— DATA LISTING —
Start of Block
(** C32: umq_buf_break_and_free on a batch of held buffers whose first message
    lies in the buffers [l1], as an allocation lays it out, releases exactly
    the buffers of that message and returns the chain of the rest, whose
    headers are as before. *)
Theorem umq_buf_break_and_free_correct queue t a held p l1 l2 request headroom :
  let g := g_qbuf_pool (a_world a) in
  g_umq_inited a = true -> safe (a_world a, held) -> chain (api_mem a) p (l1 ++ l2) -> NoDup (l1 ++ l2) ->
  (forall x, x ∈ l1 ++ l2 -> x ∈ held /\ is_data g x = true) ->
  zlen l1 = frag_count (max_data g) request headroom ->
  laid_out (data_base g) (max_data g) (zlen l1) request headroom (api_mem a) l1 ->
  0 < request < 2 ^ 31 -> 0 <= headroom <= UMQ_HEADROOM_SIZE_LIMIT ->
  exists a' next, umq_buf_break_and_free queue t p a = Some (a', next) /\ chain (api_mem a') next l2 /\
    safe (a_world a', held ∖ list_to_set l1) /\ a_huge a' = a_huge a /\
    (forall x, x ∈ l2 -> api_mem a' !! x = api_mem a !! x).
Proof.
  intros g Hi (own & HI & Hh) Hc Hnd Hl Hlen Hlay Hq Hr. simpl in HI, Hh.
  pose proof (max_data_range _ _ (inv_geo _ own HI)) as Hmax. fold g in Hmax. unfold UMQ_HEADROOM_SIZE_LIMIT in Hr.
  pose proof (frag_count_bounds (max_data g) request headroom ltac:(lia) ltac:(lia) ltac:(lia)) as [Hk _].
  destruct l1 as [|x0 l _] using rev_ind; [change (zlen (@nil Z)) with 0 in Hlen; lia|]. rename x0 into x.
  set (l1 := l ++ [x]) in *. pose proof (list_fuel_split _ _ _ Hc Hnd) as [n Hn].
  apply lseg_app in Hc as (q & Hc1 & Hc2). apply NoDup_app in Hnd as (Hnd1 & Hdis & Hnd2).
  assert (Hxl : x ∈ l1) by (unfold l1; set_solver). destruct (lseg_mapped _ _ _ _ x Hc1 Hxl) as [_ [bx Hbx]].
  assert (Hp : l1 !! 0%nat = Some p).
  { pose proof (lseg_head _ _ _ _ Hc1) as E. unfold l1 in *. destruct l; simpl in *; congruence. }
  destruct (Hlay 0%nat p Hp) as (b & Hb & _ & Et & _). rewrite Z.mod_0_l in Et by lia. simpl in Et.
  destruct (lseg_mapped _ _ _ _ p Hc1) as [Hp0 _]; [by eapply list_elem_of_lookup_2|].
  set (h := <[x := set_next 0 bx]> (api_mem a)).
  assert (Hbreak : break_loop (list_fuel (api_mem a)) (api_mem a) p (total_data_size b) = Some (h, q)).
  { rewrite Hn, Et. replace (length (l1 ++ l2) + S n)%nat with (length l + S (length l2 + S n))%nat
      by (unfold l1; rewrite !length_app; simpl; lia).
    replace request with (request - frag_start (max_data g) headroom 0) at 1 by (unfold frag_start; simpl; lia).
    eapply (break_loop_spec (max_data g) request headroom); [lia..|done|exact Hc1|lia|fold l1; lia|].
    intros i y Hy. destruct (Hlay i y Hy) as (by' & ? & _ & _ & _ & _ & E). exists by'. split; [done|].
    pose proof (lookup_lt_Some _ _ _ Hy). rewrite Z.mod_small in E by (unfold zlen, l1 in *; lia).
    by replace (0 + Z.of_nat i) with (Z.of_nat i) by lia. }
  destruct (set_list_next_Some (api_mem a) x 0 bx Hbx) as [_ Hrel]. fold h in Hrel.
  assert (HI' : Inv (set_mem h (a_world a)) own).
  { apply write_inv; [done| |].
    - intros y Hy. apply Hrel. intros ->%list_elem_of_singleton. apply Hy, Hh, Hl. set_solver.
    - intros y Hy. eapply relinked_block_ok; [exact Hrel|]. apply HI. apply (inv_dom _ own HI). by rewrite Hy. }
  destruct (umq_buf_free_small queue t (set_api_mem h a) p l1 own) as (w' & own' & E & HI2 & Hs & Hheld & Hframe); [done|done| |done| | |].
  { by apply (lseg_set_last _ l x p q 0 bx). }
  { unfold l1. by destruct l. }
  { intros y Hy. destruct (Hl y) as [H1 H2]; [set_solver|]. split; [by apply Hh|done]. }
  assert (Hrest : forall y, y ∈ l2 -> mem w' !! y = api_mem a !! y).
  { intros y Hy. rewrite Hframe; [apply Hrel|apply Hh, Hl; set_solver|]; [|set_solver].
    intros ->%list_elem_of_singleton. by apply (Hdis x). }
  exists (set_world w' (set_api_mem h a)), q. unfold umq_buf_break_and_free.
  rewrite Hi, (proj2 (Z.eqb_neq p 0)) by done. cbn [negb orb]. rewrite Hb. cbn [mbind option_bind]. rewrite Hbreak.
  cbn [mbind option_bind]. rewrite E. cbn [mbind option_bind]. split; [done|]. split; [|split; [|done]].
  - eapply lseg_frame; [exact Hc2|]. intros y Hy. unfold QBUF_LIST_NEXT, api_mem at 1. simpl. by rewrite Hrest.
  - exists own'. split; [done|]. intros y. cbn [snd]. rewrite Hheld, Hh. set_solver.
Qed.

(** ** Examples: the pool of 512 small blocks, and regions of two middle blocks *)

Definition ex_queue (_ : Z) : option umq_t := None.
Definition ex_far (id : Z) (_ : huge_qbuf_pool_size_type) : option Z :=
  if id <? 3 then Some (id * 2 ^ 24) else None.
Definition ex_api : api := {| g_umq_inited := true; a_world := ex_world; a_huge := ex_ctx |}.
Definition ex_api2 : api :=
  set_api_mem (mem ex_world ∪ list_to_map ((fun x => (x, raw_header)) <$>
    [2 ^ 24; 2 ^ 24 + 49152; 2 * 2 ^ 24; 2 * 2 ^ 24 + 49152])) ex_api.

Lemma umq_buf_alloc_free_roundtrip_witness :
  exists a1 p, umq_buf_alloc ex_queue ex_far 0 10000 2 UMQ_INVALID_HANDLE None ex_api = Some (a1, p) /\
    a_huge a1 = a_huge ex_api.
Proof.
  destruct (umq_buf_alloc_free_roundtrip ex_queue ex_far 0 10000 2 None ex_api ∅ eq_refl ex_safe) as (a1 & p & E & H & _).
  - exact (ex_args 2 ltac:(lia) ltac:(lia)).
  - by vm_compute.
  - by vm_compute.
  - exists a1, p. exact (conj E H).
Defined.

(** two messages of two buffers each, allocated together *)
Lemma umq_buf_break_and_free_correct_witness :
  exists a1 p l1 l2 a2 q, umq_buf_break_and_free ex_queue 0 p a1 = Some (a2, q) /\ zlen l1 = 2 /\ zlen l2 = 2 /\
    chain (api_mem a1) p (l1 ++ l2) /\ chain (api_mem a2) q l2.
Proof.
  destruct ex_facts as (F1 & F2 & F3 & F4 & _). destruct ex_init as [_ HI].
  destruct (ex_args 2 ltac:(lia) ltac:(lia)) as (A1 & A2 & A3 & A4).
  destruct (umq_qbuf_alloc_spec 0 10000 2 None ex_world _ HI A1 A2 A3 A4) as (w1 & ret & first & own1 & E & HI1 & Hs & H).
  rewrite ex_headroom, F1, F2, F3 in H.
  destruct H as [_ (l & Hc & Hl & Hnd & Hfrom & Hheld & Hlay & _)]. change (zlen l = 4) in Hl.
  change (frag_count 8064 10000 64) with 2 in Hlay. destruct Hs as [_ Hs].
  destruct (zlen_split l 2) as (l1 & l2 & -> & Hl1); [lia|]. rewrite zlen_app in Hl. symmetry in Hl1.
  destruct (umq_buf_break_and_free_correct ex_queue 0 (set_world w1 ex_api) (list_to_set (l1 ++ l2)) first l1 l2 10000 64)
    as (a2 & q & E2 & Hc2 & _).
  - reflexivity.
  - exists own1. split; [exact HI1|]. intros x. cbn [snd]. rewrite Hheld, elem_of_list_to_set. split; [|by right].
    intros [Hx|Hx]; [destruct (all_global_not_held _ _ Hx)|exact Hx].
  - exact Hc.
  - exact Hnd.
  - intros x Hx. split; [by apply elem_of_list_to_set|]. change (is_data (g_qbuf_pool w1) x = true).
    rewrite (same_is_data _ _ Hs). by apply Hfrom.
  - change (zlen l1 = frag_count (max_data (g_qbuf_pool w1)) 10000 64). rewrite (same_max_data _ _ Hs), F3. exact Hl1.
  - change (laid_out (data_base (g_qbuf_pool w1)) (max_data (g_qbuf_pool w1)) (zlen l1) 10000 64 (mem w1) l1).
    rewrite (same_max_data _ _ Hs), (same_data_base _ _ Hs), F3, Hl1.
    intros i x Hi. apply Hlay. by apply lookup_app_l_Some.
  - lia.
  - unfold UMQ_HEADROOM_SIZE_LIMIT. lia.
  - exists (set_world w1 ex_api), first, l1, l2, a2, q. split; [exact E2|]. split; [exact Hl1|]. split; [lia|]. split; [exact Hc|exact Hc2].
Defined.
(** [q] linked behind the last buffer of [p], as an application joins two messages *)
Definition ex_link (p q : Z) (a : api) : api :=
  match last (elements_of (api_mem a) p) with
  | Some x => set_api_mem (alter (set_next q) x (api_mem a)) a
  | None => a
  end.

(** the pools of the buffers of a chain, and how far their data reaches
    beyond their blocks of 8 KiB *)
Definition ex_chain {A} (f : Z -> umq_buf -> A) (a : api) (p : Z) : list (option A) :=
  (fun x => f x <$> api_mem a !! x) <$> elements_of (api_mem a) p.
Definition ex_ids : api -> Z -> list (option Z) := ex_chain (fun _ b => mempool_id b).
Definition ex_excess : api -> Z -> list (option Z) :=
  ex_chain (fun x b => Z.max 0 (buf_data b + data_size b - (x + 8192))).
Definition ex_mid_list (a : api) : list (option Z) := ex_ids a (head_with_data (hp_block_pool (hc_mid (a_huge a)))).

Definition ex_alloc (request num : Z) (opt : option Z) (a : api) : option (api * Z) :=
  umq_buf_alloc ex_queue ex_far 0 request num UMQ_INVALID_HANDLE opt a.

(** a message of small blocks followed by one of two middle blocks *)
Definition ex_mixed (request : Z) : option (api * Z) :=
  '(a, p) ← ex_alloc request 1 None ex_api2;
  '(a, q) ← ex_alloc 60000 1 None a;
  Some (ex_link p q a, p).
End of Block
— ACTIVITY —
Print exactly the lines above, between the one holding "Definition ex_api2 : api" and the one holding "rewrite ex_headroom, F1, F2, F3 in H.", inclusive, and nothing besides.

— ANSWER BOX —
Definition ex_api2 : api :=
  set_api_mem (mem ex_world ∪ list_to_map ((fun x => (x, raw_header)) <$>
    [2 ^ 24; 2 ^ 24 + 49152; 2 * 2 ^ 24; 2 * 2 ^ 24 + 49152])) ex_api.

Lemma umq_buf_alloc_free_roundtrip_witness :
  exists a1 p, umq_buf_alloc ex_queue ex_far 0 10000 2 UMQ_INVALID_HANDLE None ex_api = Some (a1, p) /\
    a_huge a1 = a_huge ex_api.
Proof.
  destruct (umq_buf_alloc_free_roundtrip ex_queue ex_far 0 10000 2 None ex_api ∅ eq_refl ex_safe) as (a1 & p & E & H & _).
  - exact (ex_args 2 ltac:(lia) ltac:(lia)).
  - by vm_compute.
  - by vm_compute.
  - exists a1, p. exact (conj E H).
Defined.

(** two messages of two buffers each, allocated together *)
Lemma umq_buf_break_and_free_correct_witness :
  exists a1 p l1 l2 a2 q, umq_buf_break_and_free ex_queue 0 p a1 = Some (a2, q) /\ zlen l1 = 2 /\ zlen l2 = 2 /\
    chain (api_mem a1) p (l1 ++ l2) /\ chain (api_mem a2) q l2.
Proof.
  destruct ex_facts as (F1 & F2 & F3 & F4 & _). destruct ex_init as [_ HI].
  destruct (ex_args 2 ltac:(lia) ltac:(lia)) as (A1 & A2 & A3 & A4).
  destruct (umq_qbuf_alloc_spec 0 10000 2 None ex_world _ HI A1 A2 A3 A4) as (w1 & ret & first & own1 & E & HI1 & Hs & H).
  rewrite ex_headroom, F1, F2, F3 in H.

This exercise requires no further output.